Trotar por la avenida marítima de Playa Blanca es diferente a correr por cualquier otra parte del mundo. Por el clima, por la luz de un millar de estrellas reflejadas en la tranquila bahía, por los destellos de Corralejo al otro lado de la lengua de océano que separa Lanzarote de Fuerteventura. Un recorrido que se aleja del simple acto deportivo para convertirse en un paseo por un delicioso lienzo de playa, lava y mar.
El objetivo de tanto entrenamiento era ser capaz de llegar un día, más pronto que tarde a ser posible, trotando sin detenerme hasta las faldas del faro de Pechiguera, lo que prácticamente supondría atravesar el Playa Blanca de punta a punta. De joven había acostumbrado mi cuerpo a realizar ese recorrido a buen ritmo dos o tres veces por semana pero ahora, ni joven ni buen ritmo eran términos que pudiera seguir utilizando. Rozando los cuarenta y sin haber hecho deporte en un par de lustros, bastante tenía con no vomitar los intestinos de camino a casa.

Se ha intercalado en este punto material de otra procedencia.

(* ===== verification/System.v ===== *)
(** * The whole system

    Every entry point of the three binaries (the API's requests, the watcher's
    polls, the broadcaster's runs) keeps the invariant [Inv] of Solvency.v, and so
    does every interleaving of them: the ledger balances, holds equal open
    withdrawals, customers are never overdrawn, nonces are gapless, and settlements
    and credits happen at most once. *)

From Stdlib Require Import ZArith Lia.
From stdpp Require Import prelude strings sorting gmap list_numbers.
From S2P Require Import Prelude GoStd Domain Store Effects Ledger Transfers Withdrawals.
From S2P Require Import WithdrawalSpecs WithdrawalInvariant Ports Broadcast Deposits DepositSpecs.
From S2P Require Import Customers Solvency Conservation BroadcastProofs CreateWithdrawals Idempotency Handlers.
From S2P Require Import History.
From S2P Require Import Watcher WatcherProofs.

(** ** The abstract system: one step per committed transaction *)

(** What a mutating API request does, besides storing its key. *)
Inductive api_act : DB → DB → Prop :=
  | act_none db : api_act db db
  | act_provision customer accounts address db u db' :
      (∀ a, a ∈ accounts → acct_CustomerID a = cust_ID customer ∧
                           acct_Type a ∈ [AccountTypeAvailable; AccountTypeHold]) →
      provisioned customer accounts address db u db' → api_act db db'
  | act_transfer req t db db' :
      0 < default 0 (tr_Amount req) → transferred req db t db' → api_act db db'
  | act_create db0 req db w db' : requested db0 req db w db' → api_act db db'
  | act_approve id actor reason db w db' : approved id actor reason db w db' → api_act db db'.

Inductive commit : DB → DB → Prop :=
  | commit_api db db1 row :
      api_act db db1 → commit db (set_idempotency_keys (t_idempotency_keys db1 ++ [row]) db1)
  | commit_claim chain w db db' : claimed chain db (Some w) db' → commit db db'
  | commit_record id h tx db u db' : recorded id h tx db u db' → commit db db'
  | commit_broadcast id db u db' : marked_broadcast id db u db' → commit db db'
  | commit_confirm id db u db' :
      settled id WithdrawalStatusConfirmed withdrawalSettlementCauseType
        withdrawalConfirmedEventType AccountTypeTreasury true db u db' → commit db db'
  | commit_fail id db u db' :
      settled id WithdrawalStatusFailed withdrawalFailureCauseType
        withdrawalFailedEventType AccountTypeAvailable false db u db' → commit db db'
  | commit_alert id db u db' : alerted id db u db' → commit db db'
  | commit_poll chain latest safe finalized db r db' :
      polled chain latest safe finalized db r db' → commit db db'
  | commit_token r db db' : upsert_token r db = PgOk (tt, db') → commit db db'.

(** The database the migrations leave: the forwarder-float and treasury accounts,
    the crediting policy, the approval thresholds and the nonce counters. *)
Definition migrated_db (uuid : nat → string) (t : Z) : DB :=
  let pairs := SupportedChainAssetPairs in
  mkDB []
    (imap (λ i '(ch, a), mkAccountRow (uuid i) None ch a AccountTypeAvailable t) pairs ++
     imap (λ i '(ch, a), mkAccountRow (uuid (4 + i)%nat) None ch a AccountTypeTreasury t) pairs)
    [] [] [] [] [] [] []
    (map (λ '(ch, a), mkCreditingPolicyRow ch a "finalized") pairs)
    [] [] []
    (map (λ '(ch, a), mkThresholdRow ch a (if String.eqb a AssetETH then 10 ^ 18 else 10 ^ 9)) pairs)
    [mkNonceRow ChainBase 0 t; mkNonceRow ChainArbitrum 0 t]
    [].

Definition reachable (db : DB) : Prop :=
  ∃ uuid t, (∀ n m, uuid n = uuid m → n = m) ∧ rtc commit (migrated_db uuid t) db.

(** ** Every reachable database is in the invariant *)

Lemma api_act_ok db db' : api_act db db' → Inv db ∧ conserved db → Inv db' ∧ conserved db'.
Proof.
  intros HA [HI Hc]. pose proof (inv_ledger _ HI) as Hl. destruct HA.
  - done.
  - split; [by eapply Inv_provisioned|by eapply conserved_provisioned].
  - split; [|by eapply conserved_transferred]. eapply Inv_transferred; [done| |done].
    by destruct (H0 Hl) as (src & dst & _ & _ & _ & _ & _ & ->).
  - destruct H as (fee & th & _ & _ & HC). split; [|by eapply conserved_created].
    eapply Inv_created; [done|apply target_status_routed|done].
  - split; [by eapply Inv_approved|]. destruct H as (row & now & oid & _ & _ & _ & _ & ->).
    by apply (conserved_same db).
Qed.

Lemma upsert_token_frame r db db' :
  upsert_token r db = PgOk (tt, db') → ∃ l, db' = set_token_registry l db.
Proof. unfold upsert_token. intros H. pg_inv H. by eexists. Qed.

Lemma conserved_polled chain latest safe finalized db r db' :
  Inv db → conserved db → polled chain latest safe finalized db r db' → conserved db'.
Proof.
  intros HI Hc (_ & from & to & n & m & ns & nf & t & t' & db1 & db2 & db3 & HS & HP & HF & HC & _).
  pose proof (Inv_scanned _ _ _ _ _ HI HS) as HI1.
  pose proof (Inv_promoted DepositObserved DepositSafe _ _ _ _ _ HI1 ltac:(by left) HP) as HI2.
  pose proof (Inv_promoted DepositSafe DepositFinalized _ _ _ _ _ (Inv_cursor _ _ HI2) ltac:(by right) HF) as HI3.
  refine (conserved_credits _ _ _ (Inv_cursor _ _ HI3) _ _ HC).
  - assert (same_ledger db db1) as H1 by by eapply scanned_same_ledger.
    destruct HP as (now1 & _ & _ & ->). destruct HF as (now2 & _ & _ & ->).
    by apply (conserved_same db).
  - apply Forall_forall. intros e He.
    by apply eligible_credits_elem in He as (d & da & _ & _ & _ & _ & _ & _ & _ & _ & ?).
Qed.

Lemma commit_ok db db' : commit db db' → Inv db ∧ conserved db → Inv db' ∧ conserved db'.
Proof.
  intros HC HI. destruct HC as [db db1 row HA|? ? ? ? H|? ? ? ? ? ? H|? ? ? ? H|? ? ? ? H|? ? ? ? H
    |? ? ? ? H|? ? ? ? ? ? ? H|? ? ? H].
  - apply api_act_ok in HA as [HI' Hc']; [|done]. split; [|by apply (conserved_same db1)].
    revert HI'. by apply Inv_frame.
  - destruct HI as [HI Hc]. split; [by eapply Inv_claimed|].
    destruct H as (row & nn & now & aid & _ & _ & _ & _ & ->). by apply (conserved_same db).
  - destruct HI as [HI Hc]. split; [by eapply Inv_recorded|].
    destruct H as (row & a & _ & _ & _ & _ & _ & ->). by apply (conserved_same db).
  - destruct HI as [HI Hc]. split; [by eapply Inv_marked|].
    destruct H as (row & a & h & now & _ & _ & _ & _ & _ & _ & _ & ->). by apply (conserved_same db).
  - destruct HI as [HI Hc]. split; [by eapply Inv_settled_confirmed|].
    eapply conserved_settled; [apply HI|done|done].
  - destruct HI as [HI Hc]. split; [by eapply Inv_settled_failed|].
    eapply conserved_settled; [apply HI|done|done].
  - destruct HI as [HI Hc]. split; [by eapply Inv_alerted|].
    destruct H as (row & now & oid & _ & _ & _ & ->). by apply (conserved_same db).
  - destruct HI as [HI Hc]. split; [by eapply Inv_polled|by eapply conserved_polled].
  - destruct HI as [HI Hc]. apply upsert_token_frame in H as [l ->].
    split; [|by apply (conserved_same db)]. revert HI. by apply Inv_frame.
Qed.

(** ** Outside a transaction nothing is written *)

Section outside.
Context (I : DB → Prop).

Lemma preserves_tx_exec {A} (f : DB → pgres (A * DB)) : preserves I (tx_exec f).
Proof.
  intros c s r s' Hc _ HI H. unfold tx_exec, txFromContext in H. rewrite Hc in H. by simplify_eq.
Qed.

Lemma preserves_external {A} (m : M A) : external m → preserves I m.
Proof. intros Hm c s r s' _ _ HI H. apply Hm in H as (E & _). by rewrite E. Qed.

Lemma preserves_quiet {A} (m : M A) : quiet m → preserves I m.
Proof.
  intros Hm c s r s' _ Ho HI H. apply Hm in H as (E & _).
  by eapply (others_only_keeps I).
Qed.

Lemma preserves_if {A} (b : bool) (m1 m2 : M A) :
  preserves I m1 → preserves I m2 → preserves I (if b then m1 else m2).
Proof. by destruct b. Qed.
End outside.
#[export] Hint Resolve preserves_tx_exec preserves_external preserves_quiet preserves_if : preserves.

Ltac preserves_tac :=
  repeat first [ progress intros | apply preserves_bind | solve [auto with preserves]
               | apply preserves_try | apply preserves_map_err | apply preserves_when
               | apply preserves_mapM | apply preserves_forM | case_match | case_decide ].

(** A read-only transaction. *)
Lemma preserves_in_tx_read {A} I ctx (m : M A) : preserves I (in_tx_read ctx m).
Proof.
  apply preserves_in_tx_out. intros c s a s' _ _ H. by m_inv.
Qed.

(** ** Handlers inside their transaction *)

Definition tx_reads {A} (m : M A) : Prop :=
  ∀ c s r s', runs_in_tx c → m c s = (r, s') → st_db s' = st_db s.

Section tx_reads_lemmas.
Context {A B : Type}.
Lemma tx_reads_ret (a : A) : tx_reads (ret a).
Proof. by intros c s r s' _ [= _ <-]. Qed.
Lemma tx_reads_throw e : tx_reads (throw (A:=A) e).
Proof. by intros c s r s' _ [= _ <-]. Qed.
Lemma tx_reads_bind (m : M A) (k : A → M B) : tx_reads m → (∀ a, tx_reads (k a)) → tx_reads (bind m k).
Proof.
  intros Hm Hk c s r s' Hc H. unfold bind in H. destruct (m c s) as [[a|e] s1] eqn:E.
  - apply Hm in E; [|done]. apply Hk in H; [|done]. congruence.
  - simplify_eq. by eapply Hm.
Qed.
Lemma tx_reads_map_err f (m : M A) : tx_reads m → tx_reads (map_err f m).
Proof.
  intros Hm c s r s' Hc H. unfold map_err in H.
  destruct (m c s) as [[a|e] s1] eqn:E; simplify_eq; by eapply Hm.
Qed.
Lemma tx_reads_try (m : M A) : tx_reads m → tx_reads (try m).
Proof.
  intros Hm c s r s' Hc H. unfold try in H. destruct (m c s) as [r1 s1] eqn:E. simplify_eq.
  by eapply Hm.
Qed.
Lemma tx_reads_lift_option (o : option A) e : tx_reads (lift_option o e).
Proof. destruct o; [apply tx_reads_ret|apply tx_reads_throw]. Qed.
Lemma tx_reads_lift_result (r : result A) : tx_reads (lift_result r).
Proof. destruct r; [apply tx_reads_ret|apply tx_reads_throw]. Qed.
Lemma tx_reads_pool_query (f : DB → A) : tx_reads (pool_query f).
Proof.
  intros c s r s' [db Hc] H. unfold pool_query, step in H. rewrite Hc in H.
  destruct (env_fault _ _); by simplify_eq.
Qed.
Lemma tx_reads_external (m : M A) : external m → tx_reads m.
Proof. intros Hm c s r s' _ H. by apply Hm in H as (? & _). Qed.
Lemma tx_reads_quiet (m : M A) : quiet m → tx_reads m.
Proof.
  intros Hm c s r s' [db Hc] H. apply Hm in H as (E & _). unfold others_only in E. by rewrite Hc in E.
Qed.
End tx_reads_lemmas.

Llegar a sacarme algún día esa foto, sudado pero satisfecho al pie del faro, resultaba un objetivo ambicioso pero bonito. Supondría haber conseguido alcanzar la meta: reencontrarme conmigo mismo.
Esta noche, sin embargo, la silueta blanca de Pechiguera quedaba aún demasiado lejos y no tenía la más mínima posibilidad de alcanzarla. Ni mi organismo, ni mis piernas ni mi mente estaban todavía preparados. De manera que una vez alcancé la coqueta Playa del Pueblo, desierta y fresca a esa hora de la madrugada, tomé un desvío hacia el interior con intención de dar la vuelta y regresar a casa. Como llevaba rato encontrándome mal, demasiado cansado y con un fuerte dolor de cabeza quizá derivado del vino blanco de Uga que había acompañado mi maratoniana sesión de escritura, al llegar a la Plaza del Carmen decidí detenerme a recuperar el aliento antes de caer redondo y que tuvieran que ingresarme. Qué lejos estaba de aquel corredor que fui, tanto que empezaba a temer que no regresara. Todo hacía indicar que si quería sacarme una foto en Pechiguera más me valdría plantearme el viaje en coche.
Me senté en un rincón del muro lateral que rodea la Iglesia del Carmen y me llevé la mano al pecho como para sujetar a mi corazón dentro mientras los pulmones se esforzaban, cual fuelles descontrolados, por recuperar un ritmo lógico de respiración. Debía recordar a un diplodocus moribundo en ese momento. Menos mal que no pasaba un alma por el centro de Playa Blanca a esa hora. Dejé caer mi cuerpo sobre las rodillas como una marioneta rota. Qué vergüenza, el corredor. Me faltaba el aliento hasta para volver a ponerme de pie.